3) La cosa dolorosa sono gli attacchi da parte delle donne. Un momento: non cerchiamo di parlare d’altro. Non ci sono donne che attaccano altre donne. Ci sono persone, uomini e donne, che attorno al caso Harvey Weinstein sentono aleggiare un vago profumo di opportunismo. Peraltro non negato dalle attrici che, finalmente, denunciano il produttore. Ho 54 anni, sono premiata e affermata. Non può più farmi niente ha detto Lysette Anthony al Times. Ecco: Weinstein, e quelli come lui, non fanno più paura alle donne che, superati i 50 anni, si sentono ormai sicure del proprio talento e dei propri meriti. L’obiettivo è far si che questa sicurezza una donna (o un uomo) possano averla anche a 30 anni. Soprattutto, l’obiettivo è che il potente (a Hollywood, alla Casa Bianca, dietro la scrivania di una multinazionale o di un giornale) non pensi più di essere protetto dalla minaccia. Ti stronco la carriera. D’ora in poi la carriera stroncata ce l’avrà lui.
Ps – Vorrei dire alla globalissima e molto internazionale Asia Argento che, ahimé, tutto il mondo è paese. Stavolta l’italian factor non c’entra. Noi italiani, provinciali e un po’ arretrati, ci permettiamo di dire la nostra sul caso Weinstein e sulle attrici coraggiose a scoppio ritardato. Ma lo stesso accade altrove. Lysette Anthony è stata assai maltrattata dalla rete. L’hanno accusata di essere in cerca di pubblicità. Come dire: è di mezz’età e non ha più tante occasioni. De André, nella canzone Bocca di rosa lo spiega meglio: La gente dà buoni consigli quando non può più dare cattivi esempi.

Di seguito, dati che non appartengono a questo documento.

(** One step of the scan: [find] returns the head of the remaining
    occurrences, and what follows it are the occurrences after it. *)
Lemma find_at_occurrences t sub i :
  sub <> [] ->
  (find_at t sub i = -1 /\ occurrences_from t sub i = []) \/
  (exists k : nat,
      find_at t sub i = i + Z.of_nat k /\ (k < length t)%nat /\
      occurrences_from t sub i
      = (i + Z.of_nat k)
          :: occurrences_from (skipn (S k) t) sub (i + Z.of_nat k + 1)).
Proof.
  intros Hsub. revert i; induction t as [| c t IH]; intros i.
  - left. destruct sub; [congruence | now simpl].
  - change (find_at (c :: t) sub i)
      with (if startswith (c :: t) sub then i else find_at t sub (i + 1)).
    change (occurrences_from (c :: t) sub i)
      with ((if startswith (c :: t) sub then [i] else [])
            ++ occurrences_from t sub (i + 1)).
    destruct (startswith (c :: t) sub).
    + right. exists 0%nat. simpl. rewrite Z.add_0_r.
      split; [reflexivity | split; [lia | reflexivity]].
    + destruct (IH (i + 1)) as [[H1 H2] | (k & H1 & H2 & H3)].
      * left. now rewrite H1, H2.
      * right. exists (S k). rewrite H1, H3. simpl app. simpl length.
        replace (i + 1 + Z.of_nat k) with (i + Z.of_nat (S k)) by lia.
        split; [reflexivity | split; [lia | reflexivity]].
Qed.

Lemma find_from_skipn s sub start :
  0 <= start <= len s ->
  find_from s sub start = find_at (skipn (Z.to_nat start) s) sub start.
Proof.
  intros H. unfold find_from.
  destruct (Z.ltb_spec start 0); [lia|].
  destruct (Z.ltb_spec (len s) start); [lia | reflexivity].
Qed.

Lemma getitem_r_in_range {A} (s : list A) i :
  0 <= i < len s -> exists a, getitem_r s i = Ok a.
Proof.
  intros H. unfold getitem_r, getitem.
  destruct (Z.ltb_spec i 0); [lia|].
  destruct (Z.leb_spec 0 i); [|lia].
  destruct (Z.ltb_spec i (len s)); [|lia]. simpl.
  destruct (nth_error s (Z.to_nat i)) eqn:E; [eauto|].
  apply nth_error_None in E. unfold len in H. lia.
Qed.

Lemma extend_start_total content n :
  (n <= length content)%nat ->
  exists z, extend_start content n = Ok z /\ 0 <= z <= Z.of_nat n.
Proof.
  induction n as [| n IH]; intros H.
  - exists 0. simpl. split; [reflexivity | lia].
  - destruct (getitem_r_in_range content (Z.of_nat (S n) - 1)) as [c Hc].
    { unfold len. lia. }
    cbn [extend_start]. rewrite Hc. cbn [bind].
    destruct (isalnum c).
    + destruct IH as (z & Hz & Hr); [lia|]. exists z. split; [trivial | lia].
    + exists (Z.of_nat (S n)). split; [reflexivity | lia].
Qed.

Lemma extend_end_total fuel content e :
  0 <= e -> len content - e <= Z.of_nat fuel ->
  exists z, extend_end fuel content e = Ok z /\ e <= z.
Proof.
  revert e; induction fuel as [| fuel IH]; intros e He Hf.
  - exists e. simpl. destruct (Z.ltb_spec e (len content)); [lia|].
    split; [reflexivity | lia].
  - cbn [extend_end]. destruct (Z.ltb_spec e (len content)).
    + destruct (getitem_r_in_range content e) as [c Hc]; [lia|].
      rewrite Hc. cbn [bind]. destruct (isalnum c).
      * destruct (IH (e + 1)) as (z & Hz & Hr); [lia | lia |].
        exists z. split; [trivial | lia].
      * exists e. split; [reflexivity | lia].
    + exists e. split; [reflexivity | lia].
Qed.

(** The body of the loop never raises at a position inside the content. *)
Lemma snippet_at_total content query context_chars pos :
  0 <= context_chars -> 0 <= pos <= len content ->
  exists snippet, snippet_at content query context_chars pos = Ok snippet.
Proof.
  intros Hc Hp. unfold snippet_at.
  destruct (extend_start_total content (Z.to_nat (Z.max 0 (pos - context_chars))))
    as (s & Hs & _).
  { unfold len in Hp. lia. }
  rewrite Hs. cbn [bind].
  destruct (extend_end_total
              (Z.to_nat (len content
                         - Z.min (len content) (pos + len query + context_chars)))
              content
              (Z.min (len content) (pos + len query + context_chars)))
    as (e & He & _).
  { pose proof (len_nonneg query). lia. }
  { lia. }
  rewrite He. cbn [bind]. eauto.
Qed.

(** With fuel for one iteration more than there are positions left, the
    loop is a comprehension over the occurrences from [start] on. *)
Lemma scan_matches_occurrences fuel content query cl ql ctx start acc :
  ql <> [] -> 0 <= start <= len cl ->
  len cl - start < Z.of_nat fuel ->
  scan_matches fuel content query cl ql ctx start acc
  = (found <- mapM (snippet_at content query ctx)
                   (occurrences_from (skipn (Z.to_nat start) cl) ql start);;
     Ok (acc ++ found)).
Proof.
  intros Hq. revert start acc; induction fuel as [| fuel IH];
    intros start acc Hs Hf; [lia|].
  cbn [scan_matches]. rewrite find_from_skipn by trivial.
  destruct (find_at_occurrences (skipn (Z.to_nat start) cl) ql start Hq)
    as [[H1 H2] | (k & H1 & H2 & H3)].
  - rewrite H1, H2. simpl. now rewrite app_nil_r.
  - rewrite H1, H3. rewrite length_skipn in H2. unfold len in *.
    destruct (Z.eqb_spec (start + Z.of_nat k) (-1)); [lia|].
    cbn [mapM]. destruct (snippet_at content query ctx (start + Z.of_nat k))
      as [h | e]; cbn [bind]; trivial.
    rewrite IH by lia.
    rewrite skipn_skipn.
    replace (S k + Z.to_nat start)%nat
      with (Z.to_nat (start + Z.of_nat k + 1)) by lia.
    destruct (mapM _ _) as [bs | e]; cbn [bind]; trivial.
    now rewrite <- app_assoc.
Qed.

(** The scan as a comprehension over all occurrences. *)
Lemma _extract_snippet_around_match_occurrences content query ctx :
  query <> [] -> content <> [] ->
  _extract_snippet_around_match content query ctx
  = mapM (snippet_at content query ctx)
         (occurrences (lower content) (lower query)).
Proof.
  intros Hq Hc. unfold _extract_snippet_around_match.
  apply truthy_true in Hq as Hq'. apply truthy_true in Hc as Hc'.
  rewrite Hq', Hc'. simpl negb. simpl orb. cbv iota.
  rewrite scan_matches_occurrences.
  - simpl skipn. unfold occurrences.
    destruct (mapM _ _); reflexivity.
  - now apply lower_nonempty.
  - pose proof (len_nonneg (lower content)). lia.
  - rewrite len_lower. unfold len. lia.
Qed.

Lemma _extract_snippet_around_match_total content query ctx :
  0 <= ctx ->
  exists snippets,
    _extract_snippet_around_match content query ctx = Ok snippets.
Proof.
  intros Hctx.
  destruct query as [| q0 query]; [now exists []|].
  destruct content as [| c0 content]; [now exists []|].
  rewrite _extract_snippet_around_match_occurrences by discriminate.
  apply mapM_total, Forall_forall. intros pos Hpos.
  apply occurrences_from_range in Hpos. rewrite len_lower in Hpos.
  apply snippet_at_total; lia.
Qed.

Lemma occurrences_from_increasing s sub i :
  StronglySorted Z.lt (occurrences_from s sub i).
Proof.
  revert i; induction s as [| c s IH]; intros i.
  - destruct sub; simpl; repeat constructor.
  - rewrite occurrences_from_unfold.
    destruct (startswith (c :: s) sub); simpl; [|apply IH].
    constructor; [apply IH|]. apply Forall_forall. intros j Hj.
    apply occurrences_from_range in Hj. lia.
Qed.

Comunque Lysette Anthony ha replicato bene ai cretini: Ho contratti per i prossimi anni. La rete è notoriamente violenta con le donne, lo sa bene anche chi scrive, e spesso solo perché esprimono opinioni. Ma questa è un’altra storia e spero di poter tornare a parlarne, di poter fare qualcosa, insieme ad altri, giornalisti e non. Magari anche con Asia Argento, se vorrà.